When Numpy Arrays Don’t Behave

You’d think after surviving months of debugging C++ segmentation faults and interpreting cryptic ROOT errors, Python with Numpy would be a safe haven. That illusion doesn’t last long.

Let’s take something innocent:

a = np.arange(5)
b = a
b[0] = 10

If you expected a to remain pure, that’s a rookie mistake. In Numpy, b is just another name for the same array. Mutate one, mutate both. Python’s variable assignment semantics just references strike again, only now with higher stakes and fewer warnings.

Try slicing:

c = a[1:4]
c[0] = 12

Now, not only does c see into a, but so does every analysis step downstream. If you wanted an independent copy, you have to remember to explicitly call .copy(). Forget once, and you can chase silent array mutations through your whole pipeline.

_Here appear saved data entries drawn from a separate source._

Definition set_args x (t : tf) : tf :=
  TF x (tf_insts t) (AllocaShadowMap t) (PHIFixups t) (SkipInsts t) (StoreInsts t) (NonZeroChecks t)
    (LabelReturnAlloca t) (tf_next t) (tf_entry t) (tf_before t) (tf_after t) (tf_fate t)
    (tf_trampolines t).
Definition set_insts x (t : tf) : tf :=
  TF (tf_args t) x (AllocaShadowMap t) (PHIFixups t) (SkipInsts t) (StoreInsts t) (NonZeroChecks t)
    (LabelReturnAlloca t) (tf_next t) (tf_entry t) (tf_before t) (tf_after t) (tf_fate t)
    (tf_trampolines t).
Definition set_allocas x (t : tf) : tf :=
  TF (tf_args t) (tf_insts t) x (PHIFixups t) (SkipInsts t) (StoreInsts t) (NonZeroChecks t)
    (LabelReturnAlloca t) (tf_next t) (tf_entry t) (tf_before t) (tf_after t) (tf_fate t)
    (tf_trampolines t).
Definition set_fixups x (t : tf) : tf :=
  TF (tf_args t) (tf_insts t) (AllocaShadowMap t) x (SkipInsts t) (StoreInsts t) (NonZeroChecks t)
    (LabelReturnAlloca t) (tf_next t) (tf_entry t) (tf_before t) (tf_after t) (tf_fate t)
    (tf_trampolines t).
Definition set_skip x (t : tf) : tf :=
  TF (tf_args t) (tf_insts t) (AllocaShadowMap t) (PHIFixups t) x (StoreInsts t) (NonZeroChecks t)
    (LabelReturnAlloca t) (tf_next t) (tf_entry t) (tf_before t) (tf_after t) (tf_fate t)
    (tf_trampolines t).
Definition set_checks x (t : tf) : tf :=
  TF (tf_args t) (tf_insts t) (AllocaShadowMap t) (PHIFixups t) (SkipInsts t) (StoreInsts t) x
    (LabelReturnAlloca t) (tf_next t) (tf_entry t) (tf_before t) (tf_after t) (tf_fate t)
    (tf_trampolines t).
Definition set_label_return x (t : tf) : tf :=
  TF (tf_args t) (tf_insts t) (AllocaShadowMap t) (PHIFixups t) (SkipInsts t) (StoreInsts t)
    (NonZeroChecks t) x (tf_next t) (tf_entry t) (tf_before t) (tf_after t) (tf_fate t)
    (tf_trampolines t).
Definition set_next x (t : tf) : tf :=
  TF (tf_args t) (tf_insts t) (AllocaShadowMap t) (PHIFixups t) (SkipInsts t) (StoreInsts t)
    (NonZeroChecks t) (LabelReturnAlloca t) x (tf_entry t) (tf_before t) (tf_after t) (tf_fate t)
    (tf_trampolines t).
Definition set_code (entry before after : list emit) (ft : fate) (t : tf) : tf :=
  TF (tf_args t) (tf_insts t) (AllocaShadowMap t) (PHIFixups t) (SkipInsts t) (StoreInsts t)
    (NonZeroChecks t) (LabelReturnAlloca t) (tf_next t) entry before after ft
    (tf_trampolines t).
Definition set_trampolines x (t : tf) : tf :=
  TF (tf_args t) (tf_insts t) (AllocaShadowMap t) (PHIFixups t) (SkipInsts t) (StoreInsts t)
    (NonZeroChecks t) (LabelReturnAlloca t) (tf_next t) (tf_entry t) (tf_before t) (tf_after t)
    (tf_fate t) x.

(** ** The builder *)
Definition fresh : M tf Z := t ← get; put (set_next (tf_next t + 1) t) ;; mret (tf_next t).
(** at the front of the entry block *)
Definition emit_entry (e : emit) : M tf () :=
  modify (λ t, set_code (e :: tf_entry t) (tf_before t) (tf_after t) (tf_fate t) t).
(** [IRBuilder<> IRB(Pos)] for the instruction being visited *)
Definition emit_before (e : emit) : M tf () :=
  modify (λ t, set_code (tf_entry t) (tf_before t ++ [e]) (tf_after t) (tf_fate t) t).
Definition emit_after (e : emit) : M tf () :=
  modify (λ t, set_code (tf_entry t) (tf_before t) (tf_after t ++ [e]) (tf_fate t) t).
(** [eraseFromParent] after [replaceAllUsesWith] (the replacement takes the name
    of the instruction), and [setCalledFunction] *)
Definition erase : M tf () :=
  modify (λ t, set_code (tf_entry t) (tf_before t) (tf_after t) Erased t).
Definition set_called_function (f : string) : M tf () :=
  modify (λ t, set_code (tf_entry t) (tf_before t) (tf_after t) (Redirected f) t).
Definition nonzero_check (s : shadow) : M tf () :=
  modify (λ t, set_checks (NonZeroChecks t ++ [s]) t).

(** The options of the pass and what it asks of LLVM and of the module. *)
Class PassEnv := {
  ClTraceFP : bool;
  ClTraceGEPOffset : bool;
  ABI : InstrumentedABI;
  type_of : val → ty;
  (** [GetUnderlyingObjects], and whether an object is a function, a block
      address or a constant global *)
  GetUnderlyingObjects : val → list val;
  constant_object : val → bool;
  (** [UnwrappedFnMap], and [getWrapperKind] of the unwrapped function *)
  UnwrappedFnMap : callee → option string;
  wrapper_kind : string → WrapperKind;
  fn_type : string → ty;
}.

Definition ShadowWidth : Z := 32.
Definition icmp_eq : Z := 32.

Section pass.
Context {Ops : LlvmOps} {DL : DataLayout} {PE : PassEnv}.
(** the function, and [IsNativeABI] *)
Context (F : func) (IsNativeABI : bool).

(** ** Labels of values *)
Definition getArgTLS (idx : Z) : M tf shadow :=
  d ← fresh; emit_entry (EArgLoad d idx) ;; mret (SVal d).

Definition getShadow (v : val) : M tf shadow :=
  match v with
  | VConst _ _ | VGlobal _ => mret ZeroShadow
  | VArgument n =>
      t ← get;
      match tf_args t !! n with
      | Some s => mret s
      | None =>
          if IsNativeABI then mret ZeroShadow else
          s ← match ABI with
              | IA_TLS => getArgTLS n
              | IA_Args => mret (SParam (n + Z.of_nat (length (fun_params (fn_ty F))) / 2))
              end;
          modify (λ t, set_args (<[n := s]> (tf_args t)) t) ;;
          nonzero_check s ;;
          mret s
      end
  | VInst id =>
      t ← get;
      match tf_insts t !! id with
      | Some s => mret s
      | None => put (set_insts (<[id := ZeroShadow]> (tf_insts t)) t) ;; mret ZeroShadow
      end
  end.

It gets more interesting. Slicing with a step (stride) or a reshape operation might give you a view, or it might give you a copy, depending on memory layout. There is no universal law here, only the documentation, some footnotes, and the silent hope that your array is “contiguous.”

And if you use fancy indexing:

d = a[[1, 2, 3]]
d[0] = 100

Now it is a copy, regardless of what you expect. Slicing is a view, but fancy indexing is a copy. It’s like a quantum state: observation collapses the outcome, and the only certainty is confusion.

For a PhD student, the lesson is clear. When working with Numpy arrays, always check if your operation returns a view or a copy preferably before the analysis meeting, not after. Otherwise, your physics might be reproducible, but not for the reasons you expect.